Kedaulatan ini jika dikaitkan dengan kondisi geografis Indonesia meliputi
daratan, perairan pedalaman (internal waters), perairan kepulauan (archipelagic
waters), dan laut territorial (territorial sea).
Sedangkan Hak
berdaulat merupakan kewenangan suatu negara terhadap suatu wilayah tertentu
dimana pelaksanaannya haruslah tunduk pada aturan hukum yang berlaku bagi
masyarakat internasional. Yang artinya adalah, hak berdaulat suatu negara
haruslah merupakan konsensus dan mendapat persetujuan dari negara lain. Hak
berdaulat umumnya mengatur tentang pemanfaatan sumber daya alam dan/atau laut
pada kawasan tertentu yang tidak tercakup dalam wilayah Kedaulatan negara sebagaimana
tersebut diatas. Untuk dapat lebih memahami perbedaan diantara keduanya, perlu
kiranya untuk mencermati beberapa contoh berikut:
a. Sengketa
Pulau Pasir (Ashmore Reef) merupakan isu Kedaulatan yang diperdebatkan sebagai
pulau Indonesia dengan alasan pulau tersebut berada lebih dekat dengan
Indonesia. Kecil kemungkinan pulau ini sebagai pulau Indonesia dengan alasan
‘kedekatan’ tersebut, hal ini dipatahkan pihak Australia dengan alasan batas
maritim dan historis dimana Australia memiliki bukti bahwa pulau ini dahulunya
merupakan pulau kepemilikan Inggris yang diserahkan kepada Australia ketika
merdeka. Namun berkembang wacana lain bahwa pulau ini dahulunya merupakan pulau
jajahan Belanda dimana Belanda memberlakukan peraturan mengenai pengumpulan
teripang di atas pulau ini. Hal ini merupakan suatu kajian menarik yang ‘bisa’
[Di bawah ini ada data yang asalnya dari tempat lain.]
(* ===== verification/SpfStore.v ===== *)
(** * SpfStore: merging the RIBs in the engine's store.

    Allocation and merging only extend the store, so that no route another RIB
    points to is assigned to. *)

From S2P Require Import Prelude.
From S2P Require Import Types.
From S2P Require Import Lsdb.
From S2P Require Import FloodState.
From S2P Require Import Netip.
From S2P Require Import Spf.
From S2P Require Import PrioQueue.
From S2P Require Import Southbound.
From S2P Require Import Northbound.
From S2P Require Import SpfEngine.
From S2P Require Import SpfRoutes.

(** ** The engine's store *)

(** No pointer of [rib] dangles. *)
Definition valid_ref (s : store) (rib : ribRef) : Prop :=
  map_Forall (fun _ loc => is_Some (s !! loc)) rib.

Lemma deref_lookup s rib p : deref s rib !! p = loc ← rib !! p; s !! loc.
Proof. apply lookup_omap. Qed.

Lemma deref_prefix s s' rib : valid_ref s rib -> s `prefix_of` s' -> deref s' rib = deref s rib.
Proof.
  intros Hv [k ->]. apply map_eq. intros p. rewrite !deref_lookup.
  destruct (rib !! p) as [loc|] eqn:E; [|done]. destruct (Hv _ _ E) as [r Hr]. cbn.
  rewrite Hr. by apply lookup_app_l_Some.
Qed.

Lemma newRoute_spec s rib p r s' rib' :
  valid_ref s rib -> newRoute (s, rib) p r = (s', rib') ->
  valid_ref s' rib' /\ s `prefix_of` s' /\ deref s' rib' = <[p := r]> (deref s rib).
Proof.
  intros Hv [= <- <-]. cbn.
  assert (s `prefix_of` s ++ [r]) as Hpre by by apply prefix_app_r.
  assert ((s ++ [r]) !! length s = Some r) as Hnew by by rewrite list_lookup_middle.
  split_and!; [|done|].
  - intros q loc. rewrite lookup_insert_Some. intros [[<- <-]|[_ Hq]]; [by rewrite Hnew|].
    destruct (Hv _ _ Hq) as [x Hx]. exists x. by apply lookup_app_l_Some.
  - rewrite <-(deref_prefix _ _ _ Hv Hpre). apply map_eq. intros q.
    rewrite deref_lookup, !lookup_insert. case_decide; [done|]. by rewrite deref_lookup.
Qed.

Lemma allocRIB_spec {R : MapRange} s rib s' ref :
  allocRIB s rib = (s', ref) ->
  valid_ref s' ref /\ s `prefix_of` s' /\ deref s' ref = rib.
Proof.
  unfold allocRIB.
  cut (forall l s0 ref0, valid_ref s0 ref0 ->
    foldl (fun st '((p, r) : string * Route) => newRoute st p r) (s0, ref0) l = (s', ref) ->
    valid_ref s' ref /\ s0 `prefix_of` s' /\
    deref s' ref = foldl (fun m '((p, r) : string * Route) => <[p := r]> m) (deref s0 ref0) l).
  - intros H Hf. apply H in Hf as (Hv & Hp & E); [|by intros ? ?].
    split_and!; [done|done|]. rewrite E.
    assert (deref s ∅ = ∅) as -> by apply omap_empty.
    apply foldl_insert_map, range_map_perm.
  - induction l as [|[p r] l IH]; intros s0 ref0 Hv; cbn [foldl].
    { intros [= <- <-]. done. }
    destruct (newRoute (s0, ref0) p r) as [s1 ref1] eqn:E1.
    destruct (newRoute_spec _ _ _ _ _ _ Hv E1) as (Hv1 & Hp1 & <-).
    intros Hf. destruct (IH _ _ Hv1 Hf) as (? & ? & ?). split_and!; [done|by etrans|done].
Qed.

(** The types of the two RIBs. *)
Lemma south_types {R : MapRange} self entries dist p r :
  ribOf (southOffers self entries dist) !! p = Some r -> Route_RouteType r = RouteTypeNorthPrefix.
Proof.
  intros Hr. pose proof (addRoutes_spec (southOffers self entries dist) p) as H. rewrite Hr in H.
  destruct (best_attained _ _ _ H) as (o & Ho & _ & <- & _).
  unfold southOffers in Ho. apply list_elem_of_bind in Ho as ([v node] & Ho & _).
  unfold nodeOffers in Ho. destruct (v =? self); [by apply not_elem_of_nil in Ho|].
  destruct (sn_nextHops node); [by apply not_elem_of_nil in Ho|].
  by apply elem_of_prefixOffers in Ho as (? & ? & _ & _ & _ & ->).
Qed.

Lemma north_route_eta {R : MapRange} systemID level entries adjacencies p r :
  ComputeNorthbound systemID level entries adjacencies !! p = Some r ->
  mkRoute p (Route_Metric r) (Route_RouteType r) (Route_NextHops r) = r /\
  Route_RouteType r = RouteTypeSouthPrefix.
Proof.
  intros Hr. pose proof (north_rib systemID level entries adjacencies p) as H. rewrite Hr in H.
  destruct H as [<- ? _ _ _]. by destruct r.
Qed.

(** Merging northbound routes under southbound ones: no shared route is
    assigned to. *)
Lemma merge_north (l : list (string * Route)) s rib s' rib' (south : RIB) :
  valid_ref s rib -> NoDup l.*1 ->
  (forall p r, south !! p = Some r -> Route_RouteType r = RouteTypeNorthPrefix) ->
  (forall p r, (p, r) ∈ l ->
     mkRoute p (Route_Metric r) (Route_RouteType r) (Route_NextHops r) = r /\
     Route_RouteType r = RouteTypeSouthPrefix) ->
  (forall p, p ∈ l.*1 -> deref s rib !! p = south !! p) ->
  foldl (fun st '((prefix, route) : string * Route) =>
    addRouteRef st prefix (Route_Metric route) (Route_RouteType route) (Route_NextHops route))
    (s, rib) l = (s', rib') ->
  valid_ref s' rib' /\ s `prefix_of` s' /\ deref s' rib' = deref s rib ∪ list_to_map l.
Proof.
  intros Hv Hnd Hs Hl. revert s rib Hv. induction l as [|[p r] l IH]; intros s rib Hv Hsp; cbn [foldl].
  { intros [= <- <-]. split_and!; [done|done|]. cbn. by rewrite (right_id_L ∅ _). }
  cbn in Hnd. apply NoDup_cons in Hnd as [Hpl Hnd].
  destruct (addRouteRef _ _ _ _ _) as [s1 rib1] eqn:E1.
  assert (valid_ref s1 rib1 /\ s `prefix_of` s1 /\ deref s1 rib1 = deref s rib ∪ {[p := r]})
    as (Hv1 & Hp1 & Ed).
  { destruct (Hl p r ltac:(by left)) as [Er Ht]. pose proof (Hsp p ltac:(by left)) as Hsouth.
    revert E1. unfold addRouteRef. cbn [fst snd]. rewrite Er, Ht.
    destruct (rib !! p) as [loc|] eqn:Eloc.
    - destruct (Hv _ _ Eloc) as [x Hx]. rewrite Hx.
      rewrite deref_lookup, Eloc in Hsouth. cbn in Hsouth. rewrite Hx in Hsouth.
      rewrite (Hs p x) by done. cbn. intros [= <- <-]. split_and!; [done|done|].
      apply map_eq. intros q. rewrite lookup_union. destruct (decide (q = p)) as [->|].
      + rewrite deref_lookup, Eloc. cbn. rewrite Hx. by rewrite union_Some_l.
      + rewrite lookup_singleton_ne by done. by rewrite (right_id None _).
    - intros E1. destruct (newRoute_spec _ _ _ _ _ _ Hv E1) as (? & ? & ->).
      split_and!; [done|done|]. apply insert_union_singleton_r.
      by rewrite deref_lookup, Eloc. }
  intros Hf. destruct (IH Hnd ltac:(intros; apply Hl; by right) s1 rib1 Hv1) as (? & ? & ->); [|done|].
  - intros q Hq. rewrite Ed, lookup_union_l; [apply Hsp; by right|].
    apply lookup_singleton_ne. set_solver.
  - split_and!; [done|by etrans|]. rewrite Ed. cbn. rewrite <-(assoc_L (∪)).
    by rewrite <-insert_union_singleton_l.
Qed.

(** The RIBs after a run of the engine. *)
Lemma run_ribs {R : MapRange} {Q} {PQ : PriorityQueue Q} entries adjacencies e :
  let north := ComputeNorthbound (e_systemID e) (e_level e) entries adjacencies in
  match Run entries adjacencies e with
  | Some e' =>
      e_store e `prefix_of` e_store e' /\
      if e_level e =? LeafLevel then RIBOf e' = north /\ SouthRIB e' = None
      else exists south, ComputeSouthbound (e_systemID e) entries adjacencies = Some south /\
             SouthRIB e' = Some south /\ RIBOf e' = south ∪ north
  | None => e_level e <> LeafLevel /\
            ComputeSouthbound (e_systemID e) entries adjacencies = None
  end.
Proof.
  cbv zeta. unfold Run, RIBOf, SouthRIB. destruct (Z.eqb_spec (e_level e) LeafLevel) as [|Hl].
  - destruct (allocRIB _ _) as [s rib] eqn:Ea. by apply allocRIB_spec in Ea as (_ & ? & ?).
  - destruct (ComputeSouthbound _ _ _) as [south|] eqn:Es; cbn; [|done].
    destruct (allocRIB (e_store e) south) as [s sRIB] eqn:Ea.
    apply allocRIB_spec in Ea as (Hv & Hp & Hd).
    destruct (foldl _ _ _) as [s' rib] eqn:Ef.
    eapply (merge_north _ _ _ _ _ south) in Ef as (Hv' & Hp' & Hd'); [|done|apply NoDup_range_map|..].
    + split; [by etrans|]. exists south. split; [done|].
      cbn [e_store e_southRIB e_rib fmap option_fmap option_map]. split.
      * by rewrite (deref_prefix _ _ _ Hv Hp'), Hd.
      * rewrite Hd', Hd. f_equal.
        rewrite (list_to_map_proper _ (map_to_list (ComputeNorthbound (e_systemID e) (e_level e)
          entries adjacencies))), list_to_map_to_list; [done|apply NoDup_range_map|apply range_map_perm].
    + intros p r. unfold ComputeSouthbound in Es.
      destruct (shortestPaths _ _ _) as [dist|]; [|done]. injection Es as <-. apply south_types.
    + intros p r Hin%elem_of_range_map. by eapply north_route_eta.
    + intros p _. by rewrite Hd.
Qed.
diperdebatkan Indonesia terhadap klaim kedaulatan Australia atas pulau ini.
b. Kewenangan
untuk mengelola dan menguasai kekayaan alam dan/atau laut yang terdapat dalam
Pulau Miangas dan perairan Indonesia di sekitarnya (laut territorial, perairan
kepulauan, dan perairan pedalaman – lihat pasal 1 ayat 4 UU Perairan Indonesia)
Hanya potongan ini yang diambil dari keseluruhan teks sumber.